MBA Students Receive Fellowships to Study Professional Ethics and the Holocaust
As FASPE fellows this summer, Jennifer Gilbert ’18 and Ruirui Kuang ’18 will join an elite cadre of business students and young professionals studying the role German business executives and enterprises played in Nazi Germany.
Two Yale School of Management students are among a select group of students and young professionals who will spend two weeks this summer in a unique program studying issues of professional ethics posed by the Holocaust.
Jennifer Gilbert ’18, a joint degree student at Yale SOM and the Yale School of Public Health, and Ruirui Kuang ’18 will take part in Fellowships at Auschwitz for the Study of Professional Ethics (FASPE). Each year, the highly competitive program chooses 12 to 15 business fellows to spend two weeks in Berlin and Poland, where they visit key historical sites and participate in daily seminars led by specialized faculty.
Run under the auspices of the Museum of Jewish Heritage in New York, FASPE examines the role that professionals in business, journalism, law, medicine, and the clergy played in Nazi Germany and how breakdowns in the moral codes of these professions can have devastating consequences.
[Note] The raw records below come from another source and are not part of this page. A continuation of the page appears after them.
Lemma reply_size p' : reply pkt p' -> p_isSet VALID_SIZE p' = true.
Proof using Hreq.
  intros (bs & d & v & pd & -> & _). pose proof (ro_size _ _ _ Hreq) as H. unfold p_isSet, fl_isSet, responded in *.
  cbn [p_flags set_p_payloadDelay]. destruct (needsResponse _); [|exact H]. cbn [p_clear set_p_flags p_flags set_p_cmd set_p_bytesValid set_p_data set_p_req].
  change VALID_SIZE with (2 ^ 9) in *. rewrite land_bit in H |- * by lia. unfold fl_clear. rewrite Z.ldiff_spec, H. done.
Qed.
Lemma reply_delay lat p' : reply pkt p' -> reply pkt (set_p_payloadDelay (u32 lat) p').
Proof using Type.
  intros (bs & d & v & pd & -> & Hl & _). exists bs, d, v, (u32 lat). split; [done|]. split; [done|]. unfold u32, wrap. apply Z.mod_pos_bound. lia.
Qed.

(** The handlers call the component [b] behind port [i], which holds the bytes;
    [b'] is what it becomes. *)
Lemma bar_atomic i r b b' slave send lat p' (Q : Z * Pkt -> XSystem B -> Prop) : xs_mems s !! i = Some b ->
  r ∈ own i -> in_range r (p_addr pkt) -> reply pkt p' -> send i pkt b = Ok ((lat, p'), b') ->
  (forall x', bar_ok w own x' -> Q (lat, set_p_payloadDelay (u32 lat) p') (set_bar x' (set_mem i b' s))) ->
  total (x_recvAtomic xs_bar set_bar (fun i p => at_port i (send i p)) pkt slave) Q s.
Proof using Hsh Hreq Hbar.
  intros Hb Hr Hin Hrep Hsend HQ.
  destruct (decode w Hsh own _ i r _ _ Hbar Hr Hin (ro_pos _ _ _ Hreq) (ro_fits _ _ _ Hreq)) as (m & Hp & Hx1).
  apply wp_bind. eapply (total_lift _ (if hasData (p_cmd pkt) then p_size pkt else 0)).
  { unfold data_size. rewrite getSize_run by apply Hreq. by destruct (hasData (p_cmd pkt)). }
  apply wp_bind. eapply total_lift; [apply range_of|]. apply wp_bind, total_at_bar. eapply wp_run; [exact Hp|].
  apply wp_bind, total_at_bar, count_ok; [done|]. intros x2 Hx2. apply wp_bind. eapply at_port_ok; [exact Hb|exact Hsend|].
  cbv beta iota. apply wp_bind. destruct (isResponse (p_cmd p')).
  - apply wp_bind. eapply (total_lift _ (if hasData (p_cmd p') then p_size p' else 0)).
    { unfold data_size. rewrite getSize_run by (by apply reply_size). by destruct (hasData (p_cmd p')). }
    apply total_at_bar, count_ok; [done|]. intros x3 Hx3. apply wp_ret. by apply HQ.
  - apply wp_ret, wp_ret. by apply HQ.
Qed.

Lemma ports_quiet qs x (Q : bool * Pkt -> XBar -> Prop) : bar_ok w own x -> Forall (fun i => (i < length (slavePorts x))%nat) qs ->
  (forall x', bar_ok w own x' -> Q (false, pkt) x') -> total (satisfied_by qs pkt) Q x.
Proof using Type.
  intros Hx Hqs HQ. revert x Hx Hqs. induction qs as [|q qs IH]; intros x Hx Hqs; cbn [satisfied_by].
  { apply wp_ret. by apply HQ. }
  apply Forall_cons in Hqs as [Hq Hqs]. destruct (lookup_lt_is_Some_2 (slavePorts x) q Hq) as [pq Hpq]. apply wp_bind.
  pose proof (bo_quiet _ _ _ Hx) as Hquiet. pose proof (proj1 (Forall_lookup _ _) Hquiet q pq Hpq) as E. simpl in E.
  eapply wp_run.
  { unfold on_slavePort, on_part. rewrite Hpq. unfold pq_trySatisfyFunctional. rewrite E. reflexivity. }
  cbv beta iota. apply IH.
  - destruct Hx. split; try done. simpl. by apply Forall_insert.
  - simpl. by rewrite length_insert.
Qed.

Lemma bar_functional i r b b' send p' (Q : Pkt -> XSystem B -> Prop) : xs_mems s !! i = Some b ->
  r ∈ own i -> in_range r (p_addr pkt) -> send i pkt b = Ok (p', b') ->
  (forall x', bar_ok w own x' -> Q p' (set_bar x' (set_mem i b' s))) ->
  total (x_recvFunctional xs_bar set_bar (fun i p => at_port i (send i p)) pkt) Q s.
Proof using Hsh Hreq Hbar.
  intros Hb Hr Hin Hsend HQ. apply wp_bind, total_at_bar, wp_gets, wp_bind, total_at_bar.
  apply ports_quiet; [exact Hbar|apply Forall_seq; simpl; intros; lia|]. intros x1 Hx1. cbv beta iota.
  destruct (decode w Hsh own x1 i r _ _ Hx1 Hr Hin (ro_pos _ _ _ Hreq) (ro_fits _ _ _ Hreq)) as (m & Hp & Hx2).
  apply wp_bind. eapply total_lift; [apply range_of|]. apply wp_bind, total_at_bar. eapply wp_run; [exact Hp|].
  eapply at_port_ok; [exact Hb|exact Hsend|]. by apply HQ.
Qed.
End Request.

Lemma xs_atomic now s f pkt : xs_rep now s f -> request_ok w f pkt ->
  total (ms_recvAtomic now pkt) (fun r s' => xs_rep now s' (after f pkt) /\ reply pkt r.2 /\ reads f pkt r.2) s.
Proof using Type*.
  intros (own & fs & Hsh & Hbar & Hparts & Hf) Hreq.
  destruct (owner now s f own fs pkt Hsh Hbar Hparts Hf Hreq) as (i & b & g & r & Hb & Hi & Hg & Hr & Hin & Hown).
  destruct (lm_atomic now b g pkt Hg (owner_request f pkt Hreq g Hown)) as (lat & p' & b' & Hrun & Hb' & Hrep & Hrd).
  destruct (parts_after now s f own fs pkt Hsh Hbar Hparts Hf Hreq i b' g Hi Hown Hb') as [Hparts' Hf'].
  apply wp_bind, wp_gets. eapply (bar_atomic s f own pkt Hsh Hbar Hreq i r b b' _ (fun _ => ms_recvAtomic now));
    [exact Hb|exact Hr|exact Hin|exact Hrep|exact Hrun|].
  intros x' Hx'. split; [by exists own, (<[i := after g pkt]> fs)|]. split; [by apply reply_delay|].
  intros Hk a Ha. destruct (Hown a Ha) as [_ ->]. by apply Hrd.
Qed.

Lemma xs_functional now s f pkt : xs_rep now s f -> request_ok w f pkt -> needsResponse (p_cmd pkt) = true -> isMaskedWrite pkt = false ->
  total (ms_recvFunctional pkt) (fun r s' => xs_rep now s' (after f pkt) /\ reply pkt r /\ reads f pkt r) s.
Proof using Type*.
  intros (own & fs & Hsh & Hbar & Hparts & Hf) Hreq Hn Hm.
  destruct (owner now s f own fs pkt Hsh Hbar Hparts Hf Hreq) as (i & b & g & r & Hb & Hi & Hg & Hr & Hin & Hown).
  destruct (lm_functional now b g pkt Hg (owner_request f pkt Hreq g Hown) Hn Hm) as (p' & b' & Hrun & Hb' & Hrep & Hrd).
  destruct (parts_after now s f own fs pkt Hsh Hbar Hparts Hf Hreq i b' g Hi Hown Hb') as [Hparts' Hf'].
  eapply (bar_functional s f own pkt Hsh Hbar Hreq i r b b' (fun _ => ms_recvFunctional)); [exact Hb|exact Hr|exact Hin|exact Hrun|].
  intros x' Hx'. split; [by exists own, (<[i := after g pkt]> fs)|]. split; [done|].
  intros Hk a Ha. destruct (Hown a Ha) as [_ ->]. by apply Hrd.
Qed.

#[export] Program Instance XSystem_lawful : LawfulMemory (XSystem B) w := { lm_rep := xs_rep }.
Next Obligation. intros now s f h (own & fs & H1 & H2 & H3 & H4) E. exists own, fs. by rewrite <- E. Qed.
Next Obligation.
  intros now now' s f (own & fs & H1 & H2 & [P1 P2 P3] & H4) Hn. exists own, fs. split; [done|]. split; [done|]. split; [|done].
  split; [done| |done]. intros i b g Hb Hg. eapply lm_time; [by eapply P2|done].
Qed.
Next Obligation.
  intros now s f a (own & fs & H1 & H2 & H3 & H4) Ha. rewrite (H4 a) in Ha. apply whole_some in Ha as (i & g & Hi & Hg).
  destruct (pa_own _ _ _ _ H3 i g a Hi Hg) as (r & Hr & Hin). pose proof (own_range w own _ i r H2 Hr). unfold in_range in Hin. lia.
Qed.
Next Obligation.
  intros now s f a a' (own & fs & H1 & H2 & H3 & H4) Ha E. rewrite (H4 a) in Ha. rewrite (H4 a'). apply whole_some in Ha as (i & g & Hi & Hg).
  eapply whole_there; [exact Hi|]. by eapply part_lines.
Qed.
Next Obligation.
  intros now s f pkt Hs Hr. destruct (proj1 (total_run _ _ _) (xs_atomic now s f pkt Hs Hr)) as ([lat p'] & s' & Hrun & H). by exists lat, p', s'.
Qed.
Next Obligation.
  intros now s f pkt Hs Hr Hn Hm. destruct (proj1 (total_run _ _ _) (xs_functional now s f pkt Hs Hr Hn Hm)) as (p' & s' & Hrun & H). by exists p', s'.
Qed.
End Lawful.

(** ** Runs *)

(** A crossbar that has been told the ranges of all its neighbours, in lines and
    without interleaving, and the components that announced them. *)
Record memory_map {B : Type} `{MS : !MemorySide B} (w : World) `{LM : !LawfulMemory B w} (now : Z) (own : nat -> list AddrRange)
    (x : XBar) (mems : list B) (fs : list Contents) : Prop := {
  mm_shift : 0 <= w_shift w < 31;
  mm_conf : xbar_conf x own;
  mm_all : gotAllAddrRanges (x_decoder x) = true;
  mm_plain i r : r ∈ own i -> plain_range w r;
  mm_default : interleaved (defaultRange (x_decoder x)) = false;
  mm_quiet : Forall (fun q => transmitList q = []) (slavePorts x);
  mm_parts : parts_ok w now own mems fs
}.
FASPE offers fellowships across these five disciplines.
Business fellows study the role that German business executives and their enterprises played in Nazi Germany and elsewhere from 1933 to 1945, and consider how to apply lessons from the Holocaust to current ethical challenges in their own professions.
Kuang said that she was thrilled to be named a fellow. “I came to business school to learn how to best achieve social change through the private sector,” she said. “In FASPE, I will gain a community of like-minded people who really care about being ethical leaders. While I learned about the Holocaust from books, I know that seeing, hearing, and touching the living memories will help me address the tough questions about the purpose of business today.”
Gilbert also sees the program as an opportunity to learn how to respond to today’s challenges. “Rather than just learning ethical frameworks, the program encourages you to practice ways to speak up when you sense something is wrong,” she said. “I look forward to learning strategies on how to not only identify an ethical course of action, but also how to act on it.”
The FASPE Business Program will run from May 20 to June 1.